### WHAT THE TASK REQUIRES
Using the data below, output the first line and every line after it up to and including the line containing "Local Close Scope Q_scope.", exactly as written and with nothing added.

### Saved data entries
(** * Concept clarifier relay (app.py)

    A shallow embedding of the backend of [app.py]: the module start-up
    that reads the API credential, the core function [clarify_concept]
    that composes the prompt and calls the chat-completion service, and
    the Flask view [clarify] behind [POST /clarify].

    Python strings are sequences of Unicode code points, values read from
    a JSON body are the Python objects [json.loads] builds, and the two
    effects of the code (the call to the completion service, the line
    printed to the server log) are the constructors of a small program
    monad that is run against an arbitrary service.

    The script of the page that the [__main__] block writes (the listener
    of the form) is embedded the same way, as a program over [fetch], and
    run against an arbitrary network or against the application itself. *)

From Stdlib Require Import ZArith NArith QArith String Ascii DecimalString SpecFloat Lia.
From stdpp Require Import base option list gmap.

Set Warnings "-register-all".
Local Close Scope Q_scope.
Local Open Scope Z_scope.

(** ** Python strings *)

(** A [str] is a list of code points. *)
Abbreviation pystr := (list N).

(** An ASCII literal of the source, as a [str]. *)
Definition lit (s : string) : pystr :=
  List.map N_of_ascii (list_ascii_of_string s).

Module PyStr.

(** [str.isspace] on one character (CPython's [_PyUnicode_IsWhitespace]):
    the characters that [str.strip()] removes when called without
    argument. *)
Definition isspace (c : N) : bool :=
  ((0x09 <=? c) && (c <=? 0x0D) ||
   (0x1C <=? c) && (c <=? 0x20) ||
   (c =? 0x85) || (c =? 0xA0) || (c =? 0x1680) ||
   (0x2000 <=? c) && (c <=? 0x200A) ||
   (c =? 0x2028) || (c =? 0x2029) || (c =? 0x202F) ||
   (c =? 0x205F) || (c =? 0x3000))%N.

Fixpoint lstrip (s : pystr) : pystr :=
  match s with
  | c :: s' => if isspace c then lstrip s' else s
  | [] => []
  end.

Definition rstrip (s : pystr) : pystr := rev (lstrip (rev s)).

(** [s.strip()] *)
Definition strip (s : pystr) : pystr := rstrip (lstrip s).

(** [bool(s)] for a string: non-empty. *)
Definition nonempty (s : pystr) : bool :=
  match s with [] => false | _ :: _ => true end.

(** A string of whitespace only (or empty). *)
Definition blank (s : pystr) : bool := forallb isspace s.

End PyStr.

(** ** Python values *)

(** The objects [request.get_json()] can return: [None], [bool], [int],
    [float], [str], [list] and [dict] (with [str] keys, in insertion
    order). *)
Inductive pyval : Type :=
| PNone
| PBool (b : bool)
| PInt (n : Z)
| PFloat (x : spec_float)
| PStr (s : pystr)
| PList (l : list pyval)
| PDict (d : list (pystr * pyval)).

(** Truth value testing, as [if not v] uses it. *)
Definition truthy (v : pyval) : bool :=
  match v with
  | PNone => false
  | PBool b => b
  | PInt n => negb (n =? 0)
  | PFloat (S754_zero _) => false
  | PFloat _ => true
  | PStr s => PyStr.nonempty s
  | PList l => match l with [] => false | _ => true end
  | PDict d => match d with [] => false | _ => true end
  end.

(** [type(v).__name__] *)
Definition type_name (v : pyval) : pystr :=
  match v with
  | PNone => lit "NoneType"
  | PBool _ => lit "bool"
  | PInt _ => lit "int"
  | PFloat _ => lit "float"
  | PStr _ => lit "str"
  | PList _ => lit "list"
  | PDict _ => lit "dict"
  end.

(** Exceptions (instances of classes derived from [Exception]): the class
    name and what [str(e)] gives. *)
Record Exception : Type := mkException { exc_class : pystr; exc_str : pystr }.

Definition AttributeError (v : pyval) (attr : pystr) : Exception :=
  mkException (lit "AttributeError")
    (lit "'" ++ type_name v ++ lit "' object has no attribute '" ++ attr ++ lit "'").

Definition IndexError : Exception :=
  mkException (lit "IndexError") (lit "list index out of range").

Definition ValueError (msg : pystr) : Exception :=
  mkException (lit "ValueError") msg.

(** Lookup in a [dict]: the first entry of the key. *)
Fixpoint dict_lookup {V : Type} (key : pystr) (d : list (pystr * V)) : option V :=
  match d with
  | [] => None
  | (k, v) :: d' => if bool_decide (k = key) then Some v else dict_lookup key d'
  end.

(** ** The completion service *)

(** The client object; it holds the credential. *)
Record OpenAI : Type := { api_key : pystr }.

(** Keyword arguments of [client.chat.completions.create]. Each message is
    the [dict] literal of the source. [temperature] is the decimal literal
    of the source. *)
Record create_kwargs : Type := {
  model : pystr;
  messages : list (list (pystr * pystr));
  temperature : Q;
  max_tokens : Z
}.

(** What the service gives back: the part of a [ChatCompletion] the code
    reads. [content] is [None] when the model gave no text. *)
Record ChatCompletionMessage : Type := { content : option pystr }.
Record Choice : Type := { message : ChatCompletionMessage }.
Record ChatCompletion : Type := { choices : list Choice }.

(** The outcome of one call: it raises or it returns. *)
Definition outcome : Type := Exception + ChatCompletion.

(** ** Programs *)

(** A handler is a program over two effects: a call to the completion
    service, and a line printed to the server log. It ends by returning a
    value or with an exception nobody caught. *)
Inductive io (A : Type) : Type :=
| Return (a : A)
| Raise (e : Exception)
| Print (line : pystr) (k : io A)
| Create (c : OpenAI) (kw : create_kwargs) (k : outcome -> io A).

Arguments Return {A} a.
Arguments Raise {A} e.
Arguments Print {A} line k.
Arguments Create {A} c kw k.

Fixpoint bind {A B : Type} (p : io A) (f : A -> io B) : io B :=
  match p with
  | Return a => f a
  | Raise e => Raise e
  | Print line k => Print line (bind k f)
  | Create c kw k => Create c kw (fun o => bind (k o) f)
  end.

Notation "x <- p ;; q" := (bind p (fun x => q))
  (at level 100, p at next level, right associativity).

(** [try: p except Exception as e: h e] *)
Fixpoint try_except {A : Type} (p : io A) (h : Exception -> io A) : io A :=
  match p with
  | Return a => Return a
  | Raise e => h e
  | Print line k => Print line (try_except k h)
  | Create c kw k => Create c kw (fun o => try_except (k o) h)
  end.

(** [client.chat.completions.create(...)] with keyword arguments [kw]:
    the outcome of the service, raised when it is an exception. *)
Definition chat_completions_create (c : OpenAI) (kw : create_kwargs) : io ChatCompletion :=
  Create c kw (fun o => match o with inl e => Raise e | inr r => Return r end).

(** [print(line)] *)
Definition print (line : pystr) : io unit := Print line (Return tt).

(** [l[i]] on a list *)
Definition getitem {A : Type} (l : list A) (i : nat) : io A :=
  match l !! i with
  | Some x => Return x
  | None => Raise IndexError
  end.

(** [o.strip()] where [o] is a [str] or [None] *)
Definition strip_method (o : option pystr) : io pystr :=
  match o with
  | Some s => Return (PyStr.strip s)
  | None => Raise (AttributeError PNone (lit "strip"))
  end.

(** [data.get(key, default)]: only a [dict] has the method. *)
Definition get_method (data : pyval) (key : pystr) (dflt : pyval) : io pyval :=
  match data with
  | PDict d => Return (default dflt (dict_lookup key d))
  | _ => Raise (AttributeError data (lit "get"))
  end.

(** ** Running a program *)

(** What a run leaves behind: the calls made to the service, in order,
    and the lines printed to the server log, in order. *)
Record world : Type := { calls : list (OpenAI * create_kwargs); stdout : list pystr }.

(** The service is any function of the calls made so far and of the
    present call: nothing is assumed about what it answers. *)
Definition service : Type :=
  list (OpenAI * create_kwargs) -> OpenAI -> create_kwargs -> outcome.

Fixpoint run {A : Type} (svc : service) (p : io A) (w : world) : (Exception + A) * world :=
  match p with
  | Return a => (inr a, w)
  | Raise e => (inl e, w)
  | Print line k =>
      run svc k {| calls := calls w; stdout := stdout w ++ [line] |}
  | Create c kw k =>
      run svc (k (svc (calls w) c kw))
        {| calls := calls w ++ [(c, kw)]; stdout := stdout w |}
  end.

(** ** Module start-up *)

(** The process either died while the module was loading, or holds the
    client and can serve requests. *)
Inductive process : Type :=
| Aborted (e : Exception)
| Serving (client : OpenAI).

Definition missing_key_message : pystr :=
  lit "OPENAI_API_KEY environment variable not set. " ++
  lit "Please create a .env file in the same directory as app.py " ++
  lit "and add OPENAI_API_KEY=YOUR_API_KEY_HERE to it.".

(** [load_dotenv()] (line 7): the variables of the [.env] file (none when
    there is no file) are added to [os.environ]; a variable that is
    already set keeps its value. *)
Definition load_dotenv (dotenv os_environ : gmap (list N) (list N))
  : gmap (list N) (list N) :=
  os_environ ∪ dotenv.

(** Lines 11-18, with [environ] the environment they read. [os.getenv]
    gives [None] for a variable that is not set, and [not] holds of
    [None] and of the empty string. *)
Definition read_credential (environ : gmap (list N) (list N)) : process :=
  let openai_api_key := environ !! lit "OPENAI_API_KEY" in
  match openai_api_key with
  | None => Aborted (ValueError missing_key_message)
  | Some key =>
      if negb (truthy (PStr key))
      then Aborted (ValueError missing_key_message)
      else Serving {| api_key := key |}
  end.

(** Loading the module, from the [.env] file and the environment the
    process was started with. *)
Definition startup (dotenv os_environ : gmap (list N) (list N)) : process :=
  read_credential (load_dotenv dotenv os_environ).

(** ** The handlers *)

(** An HTTP response with a JSON body: what [jsonify(...)] wraps, and the
    status code (200 when the view gives none). *)
Record response : Type := { json : pyval; status : Z }.

Definition system_prompt : pystr :=
  lit "You are an AI assistant for engineering students on the Edwisely platform. " ++
  lit "Your goal is to provide clear, concise, and accurate explanations of engineering concepts. " ++
  lit "Always tailor your explanation for an engineering student, assuming they have some foundational knowledge " ++
  lit "but need clarity on a specific topic. " ++
  lit "Where possible, include a simple, relevant example or analogy to aid understanding. " ++
  lit "Conclude with a short, thought-provoking question related to the concept " ++
  lit "to encourage deeper understanding and critical thinking.".

Definition fallback : pystr :=
  lit "I apologize, but I couldn't generate an explanation at this moment. Please try again later.".

Section Handlers.

(** [repr] of a [float], a [list] or a [dict]: a built-in of the
    interpreter, left open. *)
Variable py_repr : pyval -> pystr.

(** The module-level [client]. *)
Variable client : OpenAI.

(** [str(v)], which is what a replacement field of an f-string puts in
    the string. *)
Definition py_str (v : pyval) : pystr :=
  match v with
  | PStr s => s
  | PNone => lit "None"
  | PBool true => lit "True"
  | PBool false => lit "False"
  | PInt n => lit (NilZero.string_of_int (Z.to_int n))
  | PFloat _ | PList _ | PDict _ => py_repr v
  end.

(** The first f-string of [clarify_concept]. *)
Definition query_instruction (concept_query : pyval) : pystr :=
  lit "Explain the concept: '" ++ py_str concept_query ++ lit "'.".

(** The second f-string of [clarify_concept]. *)
Definition context_clause (subject_context : pyval) : pystr :=
  lit " Please explain it in the context of '" ++ py_str subject_context ++ lit "'.".

(** The local [user_message] once lines 36-38 have run. *)
Definition user_message (concept_query subject_context : pyval) : pystr :=
  let user_message := query_instruction concept_query in
  if truthy subject_context
  then user_message ++ context_clause subject_context
  else user_message.

Definition clarify_concept (concept_query subject_context : pyval) : io pystr :=
  let user_message := user_message concept_query subject_context in
  try_except
    (response <- chat_completions_create client
                   {| model := lit "gpt-3.5-turbo";
                      messages :=
                        [ [(lit "role", lit "system"); (lit "content", system_prompt)];
                          [(lit "role", lit "user"); (lit "content", user_message)] ];
                      temperature := 0.7%Q;
                      max_tokens := 300 |} ;;
     choice <- getitem (choices response) 0 ;;
     strip_method (content (message choice)))
    (fun e =>
       _ <- print (lit "Error calling OpenAI API: " ++ exc_str e) ;;
       Return fallback).

(** The view of [POST /clarify]; [data] is what [request.get_json()]
    returned. *)
Definition clarify (data : pyval) : io response :=
  concept_query <- get_method data (lit "query") PNone ;;
  subject_context <- get_method data (lit "context") (PStr (lit "")) ;;
  if negb (truthy concept_query)
  then Return {| json := PDict [(lit "error", PStr (lit "Concept query is required."))];
                 status := 400 |}
  else
    explanation <- clarify_concept concept_query subject_context ;;
    Return {| json := PDict [(lit "explanation", PStr explanation)];
              status := 200 |}.

End Handlers.

(** A request reaches the view only in a process that finished loading
    the module; the view then runs with the client made at start-up. *)
Definition serve (py_repr : pyval -> pystr) (p : process) (data : pyval) : option (io response) :=
  match p with
  | Aborted _ => None
  | Serving client => Some (clarify py_repr client data)
  end.
(** * Dino Fighter G1: the economic core of [src/App.js]

    A shallow embedding of the handlers of [App.js] that carry the
    economic rules (slot pricing, multiplier, raffle, token sale, burn
    ledgers), followed by the properties the specification states about
    them.

    Conventions of the embedding.
    - A JavaScript number that holds an amount (a balance, a cost, a
      price) is an exact rational [Q]; counts, identifiers, epochs and
      millisecond clocks are integers [Z].  Where the rounding of the
      doubles decides what a handler does (the caps and the price of the
      sale) the component is embedded over binary64 numbers, in
      [SaleDouble]; [Sale] is the same component in exact arithmetic.
    - A Firestore document is a record whose fields are [option]s (a field
      may be absent), and a document reference holds [option] of it (the
      document may not exist).  [data.f || 0] is [orZero (f data)].
    - A React component keeps a copy of its document in local state, which
      its [onSnapshot] listener refreshes after every write.  The model
      keeps one copy of each such value.
    - A handler reports through [setModalMessage] (or [alert]); the model
      returns the [Notice] it raised together with the next state.
    - The prop [userId] is [None] when it is falsy (no wallet connected),
      in which case the component has no document reference. *)

From Stdlib Require Import ZArith QArith Qround Qpower Qabs Floats Lia.
From stdpp Require Import base gmap strings list.

Open Scope Z_scope.
Open Scope Q_scope.

Set Warnings "-inexact-float".

(** ** JavaScript values *)

Module Js.

(** [x > y], [x >= y] on numbers. *)
Definition gtb (x y : Q) : bool := negb (Qle_bool x y).
Definition geb (x y : Q) : bool := Qle_bool y x.

(** [x || 0] where [x] may be [undefined]. *)
Definition orZero (x : option Q) : Q := default 0 x.

(** [Math.pow(b, e)] at an integer exponent. *)
Definition pow (b : Q) (e : Z) : Q := Qpower b e.

(** [Math.floor(a / b)] on integers, [b > 0]. *)
Definition floorDiv (a b : Z) : Z := (a / b)%Z.

(** [Math.max(...xs)] on a non-empty argument list [x, ...xs]. *)
Definition max (x : Z) (xs : list Z) : Z := fold_left Z.max xs x.

End Js.

(** ** What a handler shows to the user

    One constructor per message of the source; the names follow the error
    kinds of the specification where one exists. *)

Inductive Outcome := Jackpot | PartialMatch | NoWin.
(** * Further properties *)

(** ** More on the option resolver *)

Ltac fields :=
  cbn [slug dev offline local output target output_file verbose log_level
       ansi_log no_download_checks no_install_dependencies ansi_output
       Py.bind Py.ok Py.raise log_level_upper fst snd orb andb
       set_offline set_verbose set_ansi_output set_no_install_dependencies
       set_no_download_checks set_local set_log_level set_output
       set_ansi_log].

Section ValidateArgsMore.

Implicit Types (a p : Namespace) (w : list log_event) (l : LogLevel).

(** The resolver as one equation: the failure on the log level, or the
    plan and the log. *)
Lemma validate_args_eq a :
  validate_args a
  = match log_level a with
    | Level _ => Py.raise Py.AttributeError
    | LevelName s =>
        match LogLevel_members (Py.upper s) with
        | inl e => Py.raise e
        | inr l => Py.ok (resolved_plan l a, resolution_log l a)
        end
    end.
Proof.
  unfold validate_args. rewrite apply_rules_closed.
  destruct a as [sl dv off loc out tg ofile vb lv al ndl nid ao]. fields.
  destruct lv as [s|l']; fields; [|done].
  destruct (LogLevel_members (Py.upper s)) as [e|l]; fields; [done|].
  pose proof (filter_duplicates_seen out) as Hseen.
  destruct (filter_duplicates out) as [seen ws] eqn:Hfd. cbn [fst] in Hseen.
  fields. subst seen.
  unfold ansi_log_step, resolved_plan, resolution_log, ansi_log_warning,
    useless_args_warning.
  fields. rewrite contains_first_occurrences, Hfd. fields.
  generalize (Py.contains "ansi" out). intros b.
  generalize (setup_logging l). intros e0.
  destruct b, (level_value l <=? level_value INFO)%Z, al; fields;
    rewrite <- ?app_assoc, ?app_nil_r; reflexivity.
Qed.

Lemma LogLevel_members_ok key l :
  LogLevel_members key = Py.ok l <-> key = level_name l.
Proof.
  split.
  - unfold LogLevel_members, Py.ok, Py.raise.
    repeat case_decide; intros [= <-]; done.
  - intros ->. apply LogLevel_members_name.
Qed.

Lemma LogLevel_members_raise key e :
  LogLevel_members key = Py.raise e ->
  e = Py.KeyError key /\ forall l, key <> level_name l.
Proof.
  unfold LogLevel_members, Py.ok, Py.raise.
  repeat case_decide; intros [= <-]. split; [done|]. by intros [].
Qed.

Lemma resolved_plan_set_log_level l f a :
  resolved_plan l (set_log_level f a) = resolved_plan l a.
Proof. by destruct a. Qed.

Lemma resolution_log_set_log_level l f a :
  resolution_log l (set_log_level f a) = resolution_log l a.
Proof. by destruct a. Qed.

Lemma validate_args_ok_log a p w :
  validate_args a = Py.ok (p, w) ->
  exists l, p = resolved_plan l a /\ w = resolution_log l a.
Proof.
  rewrite validate_args_eq. unfold Py.ok, Py.raise.
  destruct (log_level a) as [s|l']; [|done].
  destruct (LogLevel_members (Py.upper s)) as [e|l]; [done|].
  intros [= <- <-]. by exists l.
Qed.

### SOLUTION
(** * Concept clarifier relay (app.py)

    A shallow embedding of the backend of [app.py]: the module start-up
    that reads the API credential, the core function [clarify_concept]
    that composes the prompt and calls the chat-completion service, and
    the Flask view [clarify] behind [POST /clarify].

    Python strings are sequences of Unicode code points, values read from
    a JSON body are the Python objects [json.loads] builds, and the two
    effects of the code (the call to the completion service, the line
    printed to the server log) are the constructors of a small program
    monad that is run against an arbitrary service.

    The script of the page that the [__main__] block writes (the listener
    of the form) is embedded the same way, as a program over [fetch], and
    run against an arbitrary network or against the application itself. *)

From Stdlib Require Import ZArith NArith QArith String Ascii DecimalString SpecFloat Lia.
From stdpp Require Import base option list gmap.

Set Warnings "-register-all".
Local Close Scope Q_scope.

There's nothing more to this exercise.